- **What you need to do**
Would you restate the entries below word for word, starting at the first line and ending with the one that has "schedule, so every"?

- **Data**

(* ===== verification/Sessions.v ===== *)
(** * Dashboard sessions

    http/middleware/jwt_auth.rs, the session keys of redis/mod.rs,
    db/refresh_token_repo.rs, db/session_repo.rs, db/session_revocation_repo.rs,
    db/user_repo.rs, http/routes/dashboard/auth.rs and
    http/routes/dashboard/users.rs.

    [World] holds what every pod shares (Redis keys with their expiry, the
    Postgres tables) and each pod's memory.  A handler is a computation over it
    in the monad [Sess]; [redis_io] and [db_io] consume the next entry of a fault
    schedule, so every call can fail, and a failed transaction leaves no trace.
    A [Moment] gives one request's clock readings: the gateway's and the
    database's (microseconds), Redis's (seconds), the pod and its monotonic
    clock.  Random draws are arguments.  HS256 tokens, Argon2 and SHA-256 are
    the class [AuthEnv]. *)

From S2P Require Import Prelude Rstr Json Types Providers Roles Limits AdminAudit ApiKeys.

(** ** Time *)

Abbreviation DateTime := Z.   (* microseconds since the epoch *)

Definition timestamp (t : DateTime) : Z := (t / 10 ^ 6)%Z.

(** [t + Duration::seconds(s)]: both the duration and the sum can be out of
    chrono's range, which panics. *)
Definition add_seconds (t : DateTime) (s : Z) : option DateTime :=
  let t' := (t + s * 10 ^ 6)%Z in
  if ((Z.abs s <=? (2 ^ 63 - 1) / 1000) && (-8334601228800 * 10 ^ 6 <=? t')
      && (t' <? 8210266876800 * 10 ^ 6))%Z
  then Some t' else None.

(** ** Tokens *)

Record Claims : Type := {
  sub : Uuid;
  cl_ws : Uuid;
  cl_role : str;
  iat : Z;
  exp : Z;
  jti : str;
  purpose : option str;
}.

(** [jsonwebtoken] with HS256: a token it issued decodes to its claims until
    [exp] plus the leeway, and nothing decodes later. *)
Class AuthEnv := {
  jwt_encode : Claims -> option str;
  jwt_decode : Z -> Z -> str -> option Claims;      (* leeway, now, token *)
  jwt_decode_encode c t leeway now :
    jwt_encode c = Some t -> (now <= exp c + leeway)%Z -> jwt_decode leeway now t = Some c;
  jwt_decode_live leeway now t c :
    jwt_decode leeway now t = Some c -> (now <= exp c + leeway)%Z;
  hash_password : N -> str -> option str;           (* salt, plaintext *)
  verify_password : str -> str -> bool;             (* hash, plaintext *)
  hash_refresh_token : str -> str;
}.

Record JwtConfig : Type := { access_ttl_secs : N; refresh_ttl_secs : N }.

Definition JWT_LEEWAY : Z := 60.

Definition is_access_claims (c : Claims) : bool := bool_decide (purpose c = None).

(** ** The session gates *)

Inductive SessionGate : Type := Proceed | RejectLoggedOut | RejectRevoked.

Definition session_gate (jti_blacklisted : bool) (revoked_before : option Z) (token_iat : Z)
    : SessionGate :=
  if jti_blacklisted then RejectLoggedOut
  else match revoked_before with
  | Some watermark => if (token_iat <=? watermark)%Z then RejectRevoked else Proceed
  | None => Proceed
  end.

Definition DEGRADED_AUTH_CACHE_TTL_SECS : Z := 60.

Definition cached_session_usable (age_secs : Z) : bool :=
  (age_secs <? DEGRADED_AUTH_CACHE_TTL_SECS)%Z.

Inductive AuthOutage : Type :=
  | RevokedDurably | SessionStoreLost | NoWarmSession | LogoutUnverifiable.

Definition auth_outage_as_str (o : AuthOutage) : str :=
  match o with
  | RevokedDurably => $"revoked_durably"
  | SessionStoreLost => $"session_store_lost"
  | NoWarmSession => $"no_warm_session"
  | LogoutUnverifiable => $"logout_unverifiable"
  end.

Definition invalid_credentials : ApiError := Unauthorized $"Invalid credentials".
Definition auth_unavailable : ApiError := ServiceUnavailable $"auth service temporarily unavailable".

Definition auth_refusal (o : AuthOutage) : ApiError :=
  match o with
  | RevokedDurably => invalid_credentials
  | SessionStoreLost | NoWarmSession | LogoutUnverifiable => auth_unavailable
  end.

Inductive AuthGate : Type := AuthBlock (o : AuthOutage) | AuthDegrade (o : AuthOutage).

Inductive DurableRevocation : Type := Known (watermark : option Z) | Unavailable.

- **Solved exercise**
(* ===== verification/Sessions.v ===== *)
(** * Dashboard sessions

    http/middleware/jwt_auth.rs, the session keys of redis/mod.rs,
    db/refresh_token_repo.rs, db/session_repo.rs, db/session_revocation_repo.rs,
    db/user_repo.rs, http/routes/dashboard/auth.rs and
    http/routes/dashboard/users.rs.

    [World] holds what every pod shares (Redis keys with their expiry, the
    Postgres tables) and each pod's memory.  A handler is a computation over it
    in the monad [Sess]; [redis_io] and [db_io] consume the next entry of a fault
    schedule, so every call can fail, and a failed transaction leaves no trace.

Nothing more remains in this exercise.